(** X18.  [process_query] never raises.  When the weather server fails, the
    exception is caught in the getter and its text is part of the reply
    itself, under the usual heading: "Error getting alerts: ..." or "Error
    getting forecast: ...".  A session of the simple agent therefore never
    records a failed call. *)
Theorem X18_simple_agent_reports_failures_in_the_reply :
  (forall E query, exists reply, process_query E query = Ret reply)
  /\ (forall E query state_code e,
         parse_simple_query query = Alerts state_code ->
         get_alerts E state_code = Raise e ->
         process_query E query
         = Ret (siren ++ " Weather Alerts for " ++ state_code ++ ":" ++ nl ++ nl
                  ++ "Error getting alerts: " ++ exn_str e))
  /\ (forall E query lat lng e,
         parse_simple_query query = Forecast (lat, lng) ->
         get_forecast E lat lng = Raise e ->
         process_query E query
         = Ret (chart ++ " Weather Forecast:" ++ nl ++ nl
                  ++ "Error getting forecast: " ++ exn_str e))
  /\ (forall inputs,
         Forall (fun ev => exists query reply, ev = Replied query reply)
                (turns (simple_loop inputs))).
Proof.
  split; [exact simple_process_query_total|]. split; [|split].
  - intros E query code e P G. unfold Simple.process_query, get_weather_alerts.
    rewrite P, G. reflexivity.
  - intros E query lat lng e P G. unfold Simple.process_query, get_weather_forecast.
    rewrite P, G. reflexivity.
  - induction inputs as [|[ev E] rest IH]; cbn [Simple.chat_loop].
    + constructor.
    + destruct ev as [typed|]; [|constructor].
      destruct (in_list (lower (strip typed)) ["quit"; "exit"; "bye"]); [constructor|].
      destruct (negb (truthy (strip typed))); [exact IH|].
      destruct (simple_process_query_total E (strip typed)) as [reply R].
      rewrite R. constructor; [eauto | exact IH].
Qed.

::::::::::

The required output is every line above from the one with "itself, under the" down to the one with "(forall E query, exists", restated word for word, ends included.

Answer to the problem:
    itself, under the usual heading: "Error getting alerts: ..." or "Error
    getting forecast: ...".  A session of the simple agent therefore never
    records a failed call. *)
Theorem X18_simple_agent_reports_failures_in_the_reply :
  (forall E query, exists reply, process_query E query = Ret reply)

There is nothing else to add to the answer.